Data from the Columna Service Logistics system is used at meetings between service management and the departments. The data that service management receives from the system is used to analyse when events or issues arise that present challenges in day-to-day operations. “Data means that we can now see where and how our service efforts were distributed in specific episodes,” explains John Bjørn Olsen.
These changes have been decisive. The service staff now know exactly where and how they can tackle the tasks they are presented with. Moreover, they now have a clear process for getting the tasks done in cooperation with the departments. This gives a completely different approach to tackling these tasks.
Before the implementation of the new service logistics system, communication between the different departments and teams was different. If problems arose and a task was not dealt with correctly, the head of the department concerned get hold of the service management team, who then informed the service staff concerned.
The flow of communication has now been reversed, so it is the service managers who call in the departments for meetings, where they present how the service personnel have performed, based on the data to which the service logistics system has given them access.
"Previously, it was always a question of what we from the service team had been unable to deliver, or could do better. It could be that an operating theatre had not been cleaned on time, or that a patient had arrived late for an examination. After the implementation, we have a clear overview of when and how problems arose, and this can give rise to a good dialogue between the department and service staff," explaines John Bjørn Olsen.
The service management team now holds regular meetings with the departments, where they have an open dialogue about how best to deliver, based on concrete data. This is a process that contributes to an improved workflow between departments and service personnel.
Data has created a better distribution of tasks
The availability of relevant data has given Nordsjællands Hospital a clear insight into the relationship between the orders placed for service tasks and the time for expected delivery of these tasks. For example, the system shows that many tasks are ordered just before staff in the departments go for lunch, in connection with doctors’ ward rounds or in conjunction with shift changes. It is clear that peaks and bottlenecks occur in the logistics during these particular times, when the service personnel are unable to deal with the number of “orders” received.

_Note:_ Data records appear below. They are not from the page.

(* ===== verification/Broker.v ===== *)
(** * The load broker: an abstract specification of the engine

    What the coordinator promises, without how it does it: a broker that knows which
    grants stand, how much each resource may carry, and which identities are used up.
    It may leave things as they are, add one grant that fits, or change the authority
    and withdraw what no longer fits.  The engine refines it. *)

From S2P Require Import Prelude.
From S2P Require Import Checked.
From S2P Require Import Identity.
From S2P Require Import Hash.
From S2P Require Import State.
From S2P Require Import Policy.
From S2P Require Import Request.
From S2P Require Import Authority.
From S2P Require Import Decision.
From S2P Require Import Ledger.
From S2P Require Import History.
From S2P Require Import Bytes.
From S2P Require Import Records.
From S2P Require Import Journal.
From S2P Require Import Engine.
From S2P Require Import Recovery.
From S2P Require Import Admission.
From S2P Require Import Capacity.
From S2P Require Import Frames.
From S2P Require Import Grant.
From S2P Require Import Safety.
From S2P Require Import Api.
From S2P Require Import Enforce.
From S2P Require Import Reach.
Local Open Scope N_scope.
Local Open Scope naf_scope.

(** ** The specification *)

Record Broker := mkBroker {
  br_grants : gmap N (list (ResourceId * Rate));
  (** What a resource may carry: nothing is known before capacity is published, and
      nothing may be granted on a resource without a bound. *)
  br_bounds : option (ResourceId -> option Rate);
  br_next : N;
}.

(** The load the grants put on a resource. *)
Definition demand (grants : gmap N (list (ResourceId * Rate))) (r : ResourceId) : N :=
  map_sum (fun _ amounts => amount_of r amounts) grants.

Definition within_bounds (grants : gmap N (list (ResourceId * Rate))) (bounds : option (ResourceId -> option Rate)) : Prop :=
  forall f, bounds = Some f -> forall r, demand grants r = 0 \/ exists b, f r = Some b /\ demand grants r <= b.

Definition broker_new : Broker := mkBroker ∅ None 1.

Inductive broker_step : Broker -> Broker -> Prop :=
  (** Grants are kept or withdrawn, whatever becomes of the authority; what remains fits. *)
  | broker_adjust s grants bounds next :
      grants ⊆ br_grants s -> within_bounds grants bounds -> br_next s <= next ->
      broker_step s (mkBroker grants bounds next)
  (** One grant is added under the authority there is, with a fresh identity. *)
  | broker_grant s d amounts bounds next :
      br_next s <= d -> d < next -> amounts <> [] -> br_bounds s = Some bounds ->
      within_bounds (<[d := amounts]> (br_grants s)) (Some bounds) ->
      broker_step s (mkBroker (<[d := amounts]> (br_grants s)) (Some bounds) next).

(** ** What the specification guarantees *)

(** Grants fit their bounds and were issued before the next identity. *)
Record broker_ok (s : Broker) : Prop := {
  bo_bounded : within_bounds (br_grants s) (br_bounds s);
  bo_used : forall d, is_Some (br_grants s !! d) -> d < br_next s;
}.

Lemma broker_step_ok (s s' : Broker) : broker_step s s' -> broker_ok s -> broker_ok s'.
Proof.
  intros [s0 grants bounds next Hg Hb Hn|s0 d amounts bounds next Hd Hd' _ _ Hb] [_ Hu]; constructor; cbn; try done.
  - intros d [a Ha]. assert (d < br_next s0); [|lia]. apply Hu. exists a. by eapply lookup_weaken.
  - intros d' [a Ha]. apply lookup_insert_Some in Ha as [[<- _]|[_ Ha]]; [done|].
    assert (d' < br_next s0); [apply Hu; by exists a|lia].
Qed.

(** A grant never changes, and one that is gone, or an identity passed over, never
    comes back. *)
Definition settled_history (s s' : Broker) : Prop :=
  br_next s <= br_next s' /\
  forall d, d < br_next s -> br_grants s' !! d = None \/ br_grants s' !! d = br_grants s !! d.

#[export] Instance settled_refl : Reflexive settled_history.
Proof. intros s. split; [lia|]. by right. Qed.
#[export] Instance settled_trans : Transitive settled_history.
Proof.
  intros s1 s2 s3 [N1 H1] [N2 H2]. split; [lia|]. intros d Hd.
  destruct (H2 d) as [E|E]; [lia|by left|]. rewrite E. by apply H1.
Qed.

Lemma broker_step_settled (s s' : Broker) : broker_step s s' -> settled_history s s'.
Proof.
  intros [s0 grants bounds next Hg _ Hn|s0 d amounts bounds next Hd Hd' _ _ _]; split; cbn; try lia.
  - intros d _. destruct (grants !! d) as [a|] eqn:E; [right|by left]. symmetry. by eapply lookup_weaken.
  - intros d' Hlt. right. rewrite lookup_insert_ne by lia. done.
Qed.

Lemma broker_run_settled (s s' : Broker) : rtc broker_step s s' -> settled_history s s'.
Proof. induction 1 as [s|s s1 s' Hs _ IH]; [done|]. etrans; [by apply broker_step_settled|done]. Qed.

Lemma broker_run_ok (s s' : Broker) : rtc broker_step s s' -> broker_ok s -> broker_ok s'.
Proof. induction 1 as [s|s s1 s' Hs _ IH]; [done|]. intros Hok. by eapply IH, broker_step_ok. Qed.

(** ** The engine as a broker *)

(** What the published authority lets a resource carry. *)
Definition carrying_bound (k : EngineCore) (r : ResourceId) : option Rate :=
  cap ← find_capacity k r;
  if bool_decide (rc_evidence cap = EvidenceKnown) then Some (allowance_of k r cap) else None.

Definition broker_of (k : EngineCore) : Broker :=
  mkBroker (grants_of (ek_ledger k)) (match ek_capacity k with Some _ => Some (carrying_bound k) | None => None end)
    (ek_next_decision_sequence k).

Lemma demand_admitted (l : AdmittedLoadLedger) (r : ResourceId) :
  ledger_wf l -> demand (grants_of l) r = admitted l r.
Proof.
  intros Hl. rewrite (lwf_totals l Hl), (all_entries_sum (load r)) by (done || (intros; apply load_app)).
  apply map_sum_ext. intros d. unfold grants_of. rewrite lookup_fmap. by destruct (lg_by_decision l !! d).
Qed.

Lemma accounted_bounded (k : EngineCore) :
  engine_wf k -> accounted k -> within_bounds (br_grants (broker_of k)) (br_bounds (broker_of k)).
Proof.
  intros Hk Ha f Hf r. cbn in *. rewrite demand_admitted by apply Hk.
  destruct (ek_capacity k) as [c|] eqn:E; [|done]. injection Hf as <-.
  destruct (accounted_within k (ew_ledger k Hk) Ha ltac:(by rewrite E) r) as [|(cap & Hc & He & Hle)]; [by left|right].
  exists (allowance_of k r cap). split; [|done]. unfold carrying_bound. rewrite Hc. cbn. by rewrite bool_decide_true.
Qed.

Lemma same_bounds (k k' : EngineCore) : same_inputs k k' -> br_bounds (broker_of k') = br_bounds (broker_of k).
Proof.
  intros []. destruct k, k'. cbn in *. by subst.
Qed.

(** Every call that ends well is a step of the broker. *)
Lemma step_refines (k k' : EngineCore) :
  engine_wf k -> accounted k -> clean_call k k' -> broker_step (broker_of k) (broker_of k').
Proof.
  intros Hk Ha Hs. destruct (engine_step_safe _ _ _ Hs Hk) as [Hk' Hp Hacc Hg]. specialize (Hacc eq_refl Ha).
  pose proof (accounted_bounded k' Hk' Hacc) as Hb. destruct Hg as [Hg|d amounts Hd Hd' Hin Hc Hne Hg].
  - apply (broker_adjust (broker_of k) (grants_of (ek_ledger k'))); [done|exact Hb|apply Hp].
  - pose proof (same_bounds k k' Hin) as Eb. unfold broker_of at 2. unfold broker_of in Hb, Eb. cbn in Hb, Eb.
    rewrite Hg, Eb in *. destruct (ek_capacity k) as [c|] eqn:E; [|done].
    apply (broker_grant (broker_of k)); cbn; try done. by rewrite E.
Qed.

(** ** Runs *)

Lemma run_refines (k k' : EngineCore) :
  rtc clean_call k k' -> engine_wf k -> accounted k -> rtc broker_step (broker_of k) (broker_of k').
Proof.
  induction 1 as [k|k k1 k' Hs Hr IH]; intros Hk Ha; [apply rtc_refl|].
  destruct (engine_step_safe _ _ _ Hs Hk) as [Hk1 _ Hacc _].
  eapply rtc_l; [by apply step_refines|]. apply IH; auto.
Qed.



Lemma call_settled (k k' : EngineCore) :
  engine_wf k -> call k k' -> settled_history (broker_of k) (broker_of k').
Proof.
  intros Hk [ok Hs]. destruct (engine_step_safe _ _ _ Hs Hk) as [_ Hp _ Hg].
  split; [apply Hp|]. cbn. destruct Hg as [Hg|d amounts Hd _ _ _ _ Hg]; intros d' Hlt.
  - destruct (grants_of (ek_ledger k') !! d') as [a|] eqn:E; [right|by left]. symmetry. by eapply lookup_weaken.
  - right. rewrite Hg, lookup_insert_ne by lia. done.
Qed.


(** A grant is revoked, and another one made. *)
Definition revoked_engine : EngineCore := (revoke_locked 1 OperatorRequest serving_engine).2.
Definition second_request : AdmissionRequest := (sample_request 2 3) <| rq_request := 2 |>.
Definition regranted_engine : EngineCore := (admit_locked second_request in_process revoked_engine).2.

Lemma regranted_run : rtc call revoked_engine regranted_engine.
Proof.
  apply rtc_once. exists true. apply (step_admit second_request in_process revoked_engine).
  split; vm_compute; reflexivity.
Qed.

Lemma revoked_engine_wf : engine_wf revoked_engine.
Proof.
  assert (H : rtc clean_call engine0 revoked_engine).
  { eapply rtc_r; [exact serving_engine_calls|]. exact (step_revoke 1 OperatorRequest serving_engine). }
  apply (run_safe engine0 revoked_engine); [by apply clean_calls|exact (new_engine_wf EngineConfig_new)].
Qed.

“In cases like these, data has given us a way to register and measure these times, which has in turn contributed to a good, open dialogue between the service staff and the departments about why the demand peaks occur,” says John Bjørn Olsen.
For the service personnel, the solution to this has been a reorganisation of the staffing of the various teams at different times throughout the day. At the same time, the departments have focused on getting the tasking orders spread out over the day, so that things like a change of shift does not generate a lot of new taskings at the same time.
At Nordsjællands Hospital, data has created a strong foundation for better communication and dialogue, which benefits every part of the hospital when the big logistics jigsaw has to be pieced together every single working day.
It is a good example of where data has really contributed to improvements. Previously, we might have an idea about where the challenges were, but now we can actually document this with data.